Artificial Intelligence & Machine Learning
,
Next-Generation Technologies & Secure Development
A Preparedness Team Will Warn of Current, Future Dangers in the Firm’s AI Models
OpenAI on Monday released a framework it says will help assess and protect against the “catastrophic risks” posed by the “increasingly powerful” artificial intelligence models it develops.
See Also: Entering the Era of Generative AI-Enabled Security
The ChatGPT maker’s preparedness team looks to monitor the technology’s use and share warnings if it sees danger signs with its AI models’ capabilities, such as allowing bad actors to use them to build chemical and biological weapons, spread malware, or carry out social engineering attacks. The company said in a 27-page preparedness framework that it will also monitor for emerging risks beyond the current dangers and “hypothetical scenarios to concrete measurements and data-driven predictions.”
“We believe the scientific study of catastrophic risks from AI has fallen far short of where we need to be,” OpenAI said. It categorizes risks that could result in “hundreds of billions of dollars in economic damage or lead to the severe harm or death of many individuals – this includes, but is not limited to, existential risk,” as catastrophic.
There has been much discussion of the potential dangers of AI, including from prominent technology leaders such as those who in October called for limits before future AI systems might “learn to feign obedience” to human directives or “exploit weaknesses in our safety objectives and shutdown mechanisms.” Such AI systems could avoid human intervention by spreading their algorithms through wormlike infections that insert and exploit cybersecurity vulnerabilities to control computer systems that underpin communications, media, government and supply chains, wrote 24 academicians and experts, including Yoshua Bengio and Geoffrey Hinton, widely known as the “godfathers of AI” (see: Experts Urge Safeguards Before AI Can ‘Feign Obedience’).
The framework is a matrix approach that will include four risk categories – cybersecurity, persuasion, model autonomy, and chemical, biological, radiological and nuclear threats. It will score each AI model with a low, medium, high or critical grade, both before and after implementing mitigations. Models with a risk score of medium or lower will be deployed, but models with higher risk scores will not.
OpenAI’s CEO will make the day-to-day decisions, but the company’s board will have access to the risk findings and power to veto the chief’s decision.
The team will also coordinate with OpenAI’s Trustworthy AI team to carry out third-party auditing and manage safety drills.

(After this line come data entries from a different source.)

(** * CRUT daily operations dashboard ([v7.py])

    A shallow embedding of the data pipeline of the dashboard: the one-time
    CSV load with its derived time-bucket columns, the module-level dropdown
    option lists, and the three Dash callbacks [set_route_options],
    [update_dashboard] and [update_area_chart].

    pandas frames are Python objects living on a heap and the module keeps
    one of them in the global [df]; the callbacks are therefore written in a
    small state-and-exception monad over a store of frame objects, so that
    copies, boolean-mask selections, summaries and the in-place
    [.columns = ...] assignments are told apart.  Markup (html.Div cards,
    CSS classes, plotly colour sequences) is left out: a card is the value
    it shows, a figure is its kind, title and data. *)

From Stdlib Require Import List ZArith QArith Bool Lia Ascii String.
From Stdlib Require Import Sorted Permutation DecimalString OrdersEx.
Import ListNotations.

Local Open Scope string_scope.
Local Open Scope Z_scope.

(* ================================================================== *)
(** * Python strings *)
(* ================================================================== *)

Module Py.

(** A Python [str] is held as its UTF-8 encoding, one [ascii] per byte;
    comparing two encodings byte by byte is comparing the strings code
    point by code point. *)
Definition byte (c : ascii) : N := N_of_ascii c.

(** The whitespace characters [str.strip()] removes, by the length of
    their encoding.  One byte: U+0009-U+000D, U+001C-U+001F and U+0020. *)
Definition space1 (a : ascii) : bool :=
  let n := byte a in
  ((9 <=? n) && (n <=? 13) || (28 <=? n) && (n <=? 32))%N.

(** Two bytes: U+0085 (C2 85) and U+00A0 (C2 A0). *)
Definition space2 (a b : ascii) : bool :=
  ((byte a =? 194) && ((byte b =? 133) || (byte b =? 160)))%N.

(** Three bytes: U+1680 (E1 9A 80); U+2000-U+200A, U+2028, U+2029 and
    U+202F (E2 80 80-8A, A8, A9, AF); U+205F (E2 81 9F); U+3000
    (E3 80 80). *)
Definition space3 (a b c : ascii) : bool :=
  let x := byte a in
  let y := byte b in
  let z := byte c in
  ((x =? 225) && (y =? 154) && (z =? 128)
   || (x =? 226) && (y =? 128)
      && ((128 <=? z) && (z <=? 138) || (z =? 168) || (z =? 169) || (z =? 175))
   || (x =? 226) && (y =? 129) && (z =? 159)
   || (x =? 227) && (y =? 128) && (z =? 128))%N.

Fixpoint lstrip (s : string) : string :=
  match s with
  | EmptyString => EmptyString
  | String a t =>
      if space1 a then lstrip t
      else match t with
           | String b u =>
               if space2 a b then lstrip u
               else match u with
                    | String c v => if space3 a b c then lstrip v else s
                    | EmptyString => s
                    end
           | EmptyString => s
           end
  end.

(** Whether a string begins with a whitespace character. *)
Definition space_head (s : string) : bool :=
  match s with
  | String a t =>
      space1 a
      || match t with
         | String b u =>
             space2 a b
             || match u with
                | String c _ => space3 a b c
                | EmptyString => false
                end
         | EmptyString => false
         end
  | EmptyString => false
  end.
(** A record that was emitted is emitted again, unchanged, when it is
    read back as a row. *)
Lemma emitted_alone_to_row row r :
  emitted_alone row = Some r -> emitted_alone (to_row r) = Some r.
Proof.
  destruct row as [d|v]; [|by rewrite emitted_alone_row_record].
  intros (n & i & _ & _ & Ht & ->)%emitted_alone_Some.
  rewrite emitted_alone_row_record.
  set (r := {| rec_model := _ |}).
  destruct (dict_get_to_row r) as (Hm & Hi & Hc).
  unfold row_record. simpl in Hm, Hi, Hc. simpl. rewrite Hm, Hi, Hc.
  subst r; simpl.
  assert (strip (py_or (strip n) (strip i)) = py_or (strip n) (strip i)) as ->.
  { unfold py_or. destruct (truthy (strip n)); apply strip_idem. }
  rewrite strip_idem, Ht. simpl.
  rewrite clean_context_idem. do 2 f_equal.
  unfold py_or at 1. by rewrite Ht.
Qed.

Lemma omap_emitted_alone_to_row l :
  Forall (fun r => exists row, emitted_alone row = Some r) l ->
  omap emitted_alone (to_row <$> l) = l.
Proof.
  induction 1 as [|r l [row Hr] _ IH]; [done|].
  rewrite fmap_cons. cbn [omap list_omap].
  rewrite (emitted_alone_to_row _ _ Hr). f_equal. exact IH.
Qed.

Lemma string_fields_to_row r : string_fields (to_row r).
Proof.
  destruct (dict_get_to_row r) as (Hm & Hi & _). simpl in *.
  split; by eexists.
Qed.

Lemma some_char_lstrip p s :
  some_char p s = false -> some_char p (lstrip s) = false.
Proof.
  induction s as [|c s IH]; simpl; [done|].
  intros [Hc Hs]%orb_false_iff.
  destruct (isspace c); simpl; [by apply IH | by rewrite Hc, Hs].
Qed.

Lemma some_char_rstrip p s :
  some_char p s = false -> some_char p (rstrip s) = false.
Proof.
  induction s as [|c s IH]; [done|]. rewrite rstrip_cons. simpl.
  intros [Hc Hs]%orb_false_iff. specialize (IH Hs).
  destruct (rstrip s); simpl in *.
  - destruct (isspace c); simpl; [done | by rewrite Hc].
  - by rewrite Hc, IH.
Qed.

Lemma some_char_strip p s :
  some_char p s = false -> some_char p (strip s) = false.
Proof. intros. by apply some_char_rstrip, some_char_lstrip. Qed.

(** Removing a row that leaves the state alone does not change the
    result. *)
Lemma validate_and_clean_models_skip l1 row l2 :
  (forall st, loop_body st row = inr st) ->
  validate_and_clean_models (l1 ++ row :: l2) =
  validate_and_clean_models (l1 ++ l2).
Proof.
  intros Hskip. unfold validate_and_clean_models.
  rewrite !loop_app. destruct (loop l1 _) as [e|st]; simpl; [done|].
  by rewrite Hskip.
Qed.

(** A dict row with a non-string under ["model"] or ["id"] makes the
    iteration raise. *)
Lemma loop_body_non_string st d :
  not_a_string (dict_get d "model" (PyStr "")) \/
  not_a_string (dict_get d "id" (PyStr "")) ->
  loop_body st (RowDict d) = inl AttributeError.
Proof.
  unfold loop_body.
  destruct (dict_get d "model" (PyStr "")) as [| | |n|];
    destruct (dict_get d "id" (PyStr "")) as [| | |i|]; simpl; tauto.
Qed.

End LoopFacts.


(** * The normalizer: the claims *)

(** C1, as the code runs it: on the rows of scenario A the normalizer
    returns one record, the second row being dropped for its key, and the
    context of that record is the first digit run of "128,000", that is
    "128" (not "128000"). *)
Theorem scenario_A_result :
  validate_and_clean_models scenario_A =
  inr [ {| rec_model := "GPT-X"; rec_id := "openai/gpt-x";
           rec_context := "128" |} ] /\
  (rec_key <$> omap emitted_alone scenario_A) = ["openai/gpt-x"; "openai/gpt-x"].
Proof. split; vm_compute; reflexivity. Qed.

(** C5: no two records of the output have the same dedup key, and the
    output is the list of the rows' records in which a record is kept
    exactly when no earlier row had its key (first occurrence wins, order
    of first appearance). *)
Theorem dedup_key_unique_first_wins L out :
  validate_and_clean_models L = inr out ->
  NoDup (rec_key <$> out) /\
  out = first_occurrences (omap emitted_alone L).
Proof.
  intros H. pose proof (validate_and_clean_models_first_occurrences _ _ H) as ->.
  split; [apply first_occurrences_NoDup | done].
Qed.

Lemma dedup_key_unique_first_wins_witness :
  NoDup (rec_key <$> [ {| rec_model := "GPT-X"; rec_id := "openai/gpt-x";
                          rec_context := "128" |} ]) /\
  [ {| rec_model := "GPT-X"; rec_id := "openai/gpt-x"; rec_context := "128" |} ]
  = first_occurrences (omap emitted_alone scenario_A).
Proof. apply (dedup_key_unique_first_wins scenario_A). vm_compute. reflexivity. Defined.

(** C6: every emitted record comes from a dict row of the input, and for
    whichever row yields it: when the trimmed context string of the row
    has a digit, the record's context is the first maximal run of digits
    of that string; when the context string has no digit, the record's
    context is empty. *)
Theorem context_first_maximal_digit_run L out r :
  validate_and_clean_models L = inr out -> r ∈ out ->
  (exists d, RowDict d ∈ L /\ emitted_alone (RowDict d) = Some r) /\
  (forall d, emitted_alone (RowDict d) = Some r ->
     (some_char isdigit (row_context d) = true ->
      first_maximal_digit_run (row_context d) (rec_context r)) /\
     (some_char isdigit (py_str (dict_get d "context" (PyStr ""))) = false ->
      rec_context r = "")).
Proof.
  intros HL Hr. split; [by eapply validate_and_clean_models_provenance|].
  intros d (n & i & _ & _ & _ & ->)%emitted_alone_Some. simpl.
  unfold row_context, clean_context.
  set (c := strip (py_str (dict_get d "context" (PyStr "")))).
  split.
  - intros Hd. destruct (truthy c) eqn:Ec.
    + destruct (re_search_digits c) as [g|] eqn:Hg.
      * by apply re_search_digits_first_run.
      * apply re_search_digits_none in Hg. congruence.
    + apply truthy_false in Ec. rewrite Ec in Hd. done.
  - intros Hd%(some_char_strip isdigit). fold c in Hd.
    destruct (truthy c) eqn:Ec; [|by apply truthy_false].
    by apply re_search_digits_none in Hd as ->.
Qed.

Lemma context_first_maximal_digit_run_witness :
  let r := {| rec_model := "GPT-X"; rec_id := "openai/gpt-x";
              rec_context := "128" |} in
  (exists d, RowDict d ∈ scenario_A /\ emitted_alone (RowDict d) = Some r) /\
  (forall d, emitted_alone (RowDict d) = Some r ->
     (some_char isdigit (row_context d) = true ->
      first_maximal_digit_run (row_context d) (rec_context r)) /\
     (some_char isdigit (py_str (dict_get d "context" (PyStr ""))) = false ->
      rec_context r = "")).
Proof.
  apply (context_first_maximal_digit_run scenario_A
           [ {| rec_model := "GPT-X"; rec_id := "openai/gpt-x";
                rec_context := "128" |} ]).
  - vm_compute. reflexivity.
  - apply list_elem_of_here.
Defined.

(** C7: a dict row whose model and id are both empty after trimming
    contributes nothing: the result is the one of the input without that
    row; and the single row of scenario B yields the empty list. *)
Theorem empty_name_and_id_dropped l1 d l2 n i :
  dict_get d "model" (PyStr "") = PyStr n ->
  dict_get d "id" (PyStr "") = PyStr i ->
  strip n = "" -> strip i = "" ->
  validate_and_clean_models (l1 ++ RowDict d :: l2) =
  validate_and_clean_models (l1 ++ l2) /\
  validate_and_clean_models scenario_B = inr [].
Proof.
  intros Hn Hi Hsn Hsi. split; [|vm_compute; reflexivity].
  apply validate_and_clean_models_skip. intros st.
  unfold loop_body. by rewrite Hn, Hi; simpl; rewrite Hsn, Hsi.
Qed.

Lemma empty_name_and_id_dropped_witness :
  validate_and_clean_models
    (scenario_A ++ RowDict {[ "model" := PyStr "  "; "context" := PyStr "1000" ]}
                :: scenario_A) =
  validate_and_clean_models (scenario_A ++ scenario_A) /\
  validate_and_clean_models scenario_B = inr [].
Proof.
  apply (empty_name_and_id_dropped scenario_A _ scenario_A "  " "");
    vm_compute; reflexivity.
Defined.

(** C8: the normalizer is idempotent: reading its output back as rows
    and normalizing again returns the same output. *)
Theorem validate_and_clean_models_idempotent L out :
  validate_and_clean_models L = inr out ->
  validate_and_clean_models (to_row <$> out) = inr out.
Proof.
  intros HL.
  assert (Forall (fun r => exists row, emitted_alone row = Some r) out) as Hout.
  { apply Forall_forall. intros r Hr.
    destruct (validate_and_clean_models_provenance _ _ _ HL Hr) as (d & _ & Hd).
    by eexists. }
  destruct (validate_and_clean_models_total (to_row <$> out)) as [out' Hout'].
  { apply Forall_fmap, Forall_forall. intros r _. apply string_fields_to_row. }
  rewrite Hout'. f_equal.
  apply validate_and_clean_models_first_occurrences in Hout'.
  rewrite omap_emitted_alone_to_row in Hout' by done. subst out'.
  apply first_occurrences_NoDup_fixed.
  apply validate_and_clean_models_first_occurrences in HL. subst out.
  apply first_occurrences_NoDup.
Qed.

Lemma validate_and_clean_models_idempotent_witness :
  validate_and_clean_models
    (to_row <$> [ {| rec_model := "GPT-X"; rec_id := "openai/gpt-x";
                     rec_context := "128" |} ]) =
  inr [ {| rec_model := "GPT-X"; rec_id := "openai/gpt-x";
           rec_context := "128" |} ].
Proof.
  apply (validate_and_clean_models_idempotent scenario_A).
  vm_compute. reflexivity.
Defined.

Led by MIT AI professor Aleksander Mądry, the growing preparedness team was set up in October and is one of the company’s three teams that work on security issues. The others include the safety team, which looks to address risks such as racist bias in tools currently in the market, and the superalignment team, which looks at mitigating the risks of future systems whose capabilities may overtake those of humans.
The preparedness framework is part of the company’s overall approach to safety, which includes investments into mitigating bias, hallucinations and misuse, as well as a way to meet the voluntary commitment it made to the Biden administration with 14 other technology companies to build a safe and trustworthy AI ecosystem (see: IBM, Nvidia, Others Commit to Develop ‘Trustworthy’ AI).
The company also partnered in July with other big tech giants such as Google and Microsoft to form an industry watchdog group to help regulate AI development, but it is not part of a recent alliance of more than 50 companies that look to drive open innovation in the industry.